Kalagiya, kalagiya, kalagiya. Vem para Shambhala!”

Então a nossa conversa tornou-se ainda mais bela e sagrada. Aí entrou aquela nota que exalta todos os esforços humanos. Falamos da montanha Kailasa, dos eremitas que até agora vivem nas grutas desta maravilhosa montanha, enchendo o espaço com os seus apelos evocativos de justiça.

E depois falamos daquele lugar que fica a norte de Kailasa...

O crepúsculo caiu e toda a sala parecia envolvida num novo significado. A imagem de Chenrezi, soberbamente bordada na seda lustrosa, que pendia acima da cabeça do Lama, parecia olhar para nós de uma forma significativa. Já não se encontram imagens destas no Tibete.

De cada lado desta imagem havia outra, também de raro brilho. Uma delas era Amitayus; a outra, o Senhor Buda, sempre firme, com o inconquistável sinal do relâmpago, o dorje, na mão. Do santuário da sala sorria benignamente Dolma, a Tara Branca.

De um ramo de fúcsias frescas e de dálias violetas, emanava uma vitalidade refrescante. Dali, também, brilhava a imagem do Poderoso, do Invencível Rigden-jyepo, e a Sua Presença lembrava-nos de novo o misterioso Lugar a norte de Kailasa. Nos cantos deste estandarte estavam quatro imagens muito significativas. Em baixo, estava o sucessor de Rigden-jyepo com um pundit hindu, um dos primeiros expoentes do Kalachakra. Nos cantos superiores estavam duas imagens do Tashi Lama - a da esquerda era o Terceiro Tashi Lama, Pan-chen Pal-den ye-she, que deu indícios de Shambhala. E à direita havia uma figura correspondente do atual Tashi Lama, Pan-chen Cho-kyi nyi-ma ge-leg nam-jyal pal-zang-po, que recentemente fez outra prece a Shambhala, a Resplandecente. No centro do estandarte estava o próprio Rigden-jyepo e da base do seu trono irradiava o Ak-ojir-Ak-dorje cruzado - a Cruz da Vida. Uma legião de pessoas estava reunida diante do trono de Rigden: quem não estava entre elas! Ali estava um Ladaki, com o seu chapéu preto alto; chineses, com o seu capacete redondo com a bola vermelha no topo; aqui, com as suas vestes brancas, estava um hindu; ali, um muçulmano com um turbante branco. Aqui, quirguizes, buriates, calmuques; e ali, mongóis, com os seus trajes caraterísticos.

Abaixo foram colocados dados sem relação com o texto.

Lemma unmark_cases h n :
  gwf h -> 0 <= n < 2 ^ 64 ->
  let '(r, h') := ext2fs_unmark_generic_bmap h n in
  if decide (gcovers h (gunit h n))
  then (gmem h (gunit h n) = true -> r <> 0) /\ gupdated h h' (fun u => negb (bool_decide (u = gunit h n)) && gmem h u)
  else r = 0 /\ h' = h.
Proof.
  intros Hwf Hn. destruct h as [|k b|k c b|]; cbn in *; try done.
  - destruct (decide (bm_start b <= n <= bm_end b)) as [Hc|Hc].
    + pose proof (covers32 b n Hwf Hc). rewrite (proj2 (above32_false n ltac:(lia))) by lia.
      rewrite unmark32_eq by done. pose proof Hwf as [W1 W2]. pose proof (bw_end _ W1).
      pose proof (ba_unmark_spec b n W1 ltac:(lia)) as HM. destruct (ba_unmark_bmap b n) as [r b'].
      destruct HM as ((_ & H1) & H2 & H3 & H4 & H5 & H6). split; [done|]. split_and!.
      * split; [done|lia].
      * done.
      * intros u. cbn. lia.
      * intros u Hu. cbn in *. apply H6. lia.
    + destruct (above32 n); [done|]. unfold ext2fs_unmark_generic_bitmap.
      destruct (out_of_range b n) eqn:Ho; [done|]. by apply out_of_range_false in Ho.
  - destruct Hwf as [Hwf Hcb]. destruct (decide (op_start b <= Z.shiftr n c <= op_end b)) as [Hc|Hc].
    + rewrite (proj2 (outside_false b _) Hc). pose proof (law_unmark b _ Hwf (real_end_64 b _ Hwf Hc)) as HM.
      destruct (op_unmark_bmap b (Z.shiftr n c)) as [r b']. destruct HM as (H1 & H2 & H3 & H4 & H5 & H6).
      split; [done|]. split_and!; try done.
      * intros u. cbn. lia.
      * intros u Hu. cbn in *. apply H6. by apply real_end_64.
    + by rewrite (proj2 (outside_true b _) Hc).
Qed.

Lemma unmark_exact `{!BitmapExact T} h n :
  gwf h -> 0 <= n < 2 ^ 64 -> gcovers h (gunit h n) -> (ext2fs_unmark_generic_bmap h n).1 <> 0 -> gmem h (gunit h n) = true.
Proof.
  intros Hwf Hn Hc. destruct h as [|k b|k c b|]; cbn in *; try done.
  - pose proof (covers32 b n Hwf Hc). rewrite (proj2 (above32_false n ltac:(lia))) by lia. rewrite unmark32_eq by done.
    pose proof Hwf as [W1 W2]. pose proof (bw_end _ W1). pose proof (ba_unmark_spec b n W1 ltac:(lia)) as HM.
    destruct (ba_unmark_bmap b n) as [r b']. apply HM.
  - destruct Hwf as [Hwf Hcb]. rewrite (proj2 (outside_false b _) Hc).
    pose proof (law_unmark_clear b _ Hwf (real_end_64 b _ Hwf Hc)) as HM. by destruct (op_unmark_bmap b (Z.shiftr n c)) as [r b'].
Qed.

Lemma test_cases h n :
  gwf h -> 0 <= n < 2 ^ 64 ->
  if decide (gcovers h (gunit h n))
  then ext2fs_test_generic_bmap h n <> 0 <-> gmem h (gunit h n) = true
  else ext2fs_test_generic_bmap h n = 0.
Proof.
  intros Hwf Hn. destruct h as [|k b|k c b|]; cbn in *; try done.
  - destruct (decide (bm_start b <= n <= bm_end b)) as [Hc|Hc].
    + pose proof (covers32 b n Hwf Hc). rewrite (proj2 (above32_false n ltac:(lia))) by lia.
      rewrite test32_eq by done. pose proof Hwf as [W1 W2]. pose proof (bw_end _ W1). apply ba_test_spec; [done|lia].
    + destruct (above32 n); [done|]. unfold ext2fs_test_generic_bitmap.
      destruct (out_of_range b n) eqn:Ho; [done|]. by apply out_of_range_false in Ho.
  - destruct Hwf as [Hwf Hcb]. destruct (decide (op_start b <= Z.shiftr n c <= op_end b)) as [Hc|Hc].
    + rewrite (proj2 (outside_false b _) Hc). apply law_test; [done|by apply real_end_64].
    + by rewrite (proj2 (outside_true b _) Hc).
Qed.
(* ===== verification/RbtreeBalance.v ===== *)
(** Insertion and removal keep a red-black tree: the colour rules and the black height, the
    in-order contents, and no access to a null pointer. *)
From Stdlib Require Import ZArith Lia.
From stdpp Require Import base tactics numbers list gmap.
From S2P Require Import Prelude Rbtree RbtreeProofs.

(** * The invariant *)

(** [rb c n t]: the root of [t] has colour [c] (a null link is black), no red node has a red
    child, and every path down passes [n] black nodes. *)
Inductive rb {A} : color -> nat -> tree A -> Prop :=
| rb_E : rb RB_BLACK 0 E
| rb_R n l p a r : rb RB_BLACK n l -> rb RB_BLACK n r -> rb RB_RED n (T RB_RED l p a r)
| rb_B n cl cr l p a r : rb cl n l -> rb cr n r -> rb RB_BLACK (S n) (T RB_BLACK l p a r).

(** [rbk k c n]: the context takes a tree of black height [n]; a red one only when [c] is red. *)
Inductive rbk {A} : ctx A -> color -> nat -> Prop :=
| rbk_nil n : rbk [] RB_BLACK n
| rbk_LR n p a r k : rb RB_BLACK n r -> rbk k RB_RED n -> rbk (Lf RB_RED p a r :: k) RB_BLACK n
| rbk_LB n c c' p a r k : rb c n r -> rbk k c' (S n) -> rbk (Lf RB_BLACK p a r :: k) RB_RED n
| rbk_RR n p a l k : rb RB_BLACK n l -> rbk k RB_RED n -> rbk (Rf RB_RED l p a :: k) RB_BLACK n
| rbk_RB n c c' p a l k : rb c n l -> rbk k c' (S n) -> rbk (Rf RB_BLACK l p a :: k) RB_RED n.

Create HintDb rb.
#[export] Hint Constructors rb rbk : rb.

Section invariant.
Context {A : Type}.
Implicit Types (t l r : tree A) (k : ctx A) (s : mem A).

Definition tcol t : color := match t with E => RB_BLACK | T c _ _ _ _ => c end.

Lemma rb_tcol c n t : rb c n t -> tcol t = c.
Proof. by destruct 1. Qed.

(** A red-black tree. *)
Definition redblack t : Prop := exists n, rb RB_BLACK n t.

Lemma rb_plug k : forall c c' n t, rbk k c n -> rb c' n t -> (c' = RB_BLACK \/ c = RB_RED) -> redblack (plug k t).
Proof.
  induction k as [|f k IH]; intros c c' n t Hk Ht Hc.
  - inversion Hk; subst. destruct Hc as [->| ?]; [by eexists|done].
  - rewrite plug_cons. inversion Hk; subst; cbn [plug1].
    + destruct Hc as [->| ?]; [|done]. eapply IH; eauto with rb.
    + eapply IH; eauto with rb.
    + destruct Hc as [->| ?]; [|done]. eapply IH; eauto with rb.
    + eapply IH; eauto with rb.
Qed.


(** Any position of a red-black tree. *)
Lemma redblack_position k t :
  redblack (plug k t) -> exists c n c', rb c n t /\ rbk k c' n /\ (c = RB_BLACK \/ c' = RB_RED).
Proof.
  revert t. induction k as [|f k IH]; intros t.
  - intros [n H]. exists RB_BLACK, n, RB_BLACK. cbn in H. split_and!; auto with rb.
  - rewrite plug_cons. intros (c & n & c' & H1 & H2 & H3)%IH. destruct f; cbn [plug1] in H1; inversion H1; subst.
    all: destruct H3; subst; try done; eauto 10 with rb.
Qed.

(** * Reading the tree *)

Lemma R_left s k c l x a r : Rep s k (T c l x a r) -> left_of (Some x) s = Some (troot l, s).
Proof. intros H%Rep_node. destruct s as [ro h]. by rewrite (left_of_ok _ _ _ _ H). Qed.
Lemma R_right s k c l x a r : Rep s k (T c l x a r) -> right_of (Some x) s = Some (troot r, s).
Proof. intros H%Rep_node. destruct s as [ro h]. by rewrite (right_of_ok _ _ _ _ H). Qed.
Lemma R_parent s k c l x a r : Rep s k (T c l x a r) -> ext2fs_rb_parent (Some x) s = Some (ktop k, s).
Proof. intros H%Rep_node. destruct s as [ro h]. by rewrite (parent_ok _ _ _ _ H). Qed.
Lemma R_color s k c l x a r : Rep s k (T c l x a r) -> ext2fs_rb_color (Some x) s = Some (c, s).
Proof. intros H%Rep_node. destruct s as [ro h]. by rewrite (color_ok _ _ _ _ H). Qed.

Cada um ofereceu ao soberano os melhores presentes das suas terras: Frutas e grãos; texturas e armaduras e pedras preciosas. Ninguém coagiu estas nações; elas vieram voluntariamente de todas as partes da Ásia, cercando o Grande Guerreiro. Talvez tenham sido conquistadas? Não, não havia humildade na sua aproximação a Ele. As nações aproximaram-se d'Ele como se fosse delas, o seu único governante. A sua mão apontava para a terra, como no gesto majestoso do grande Leão-Sange; sobre a fortaleza da terra, ele fez o juramento de construir sempre com firmeza.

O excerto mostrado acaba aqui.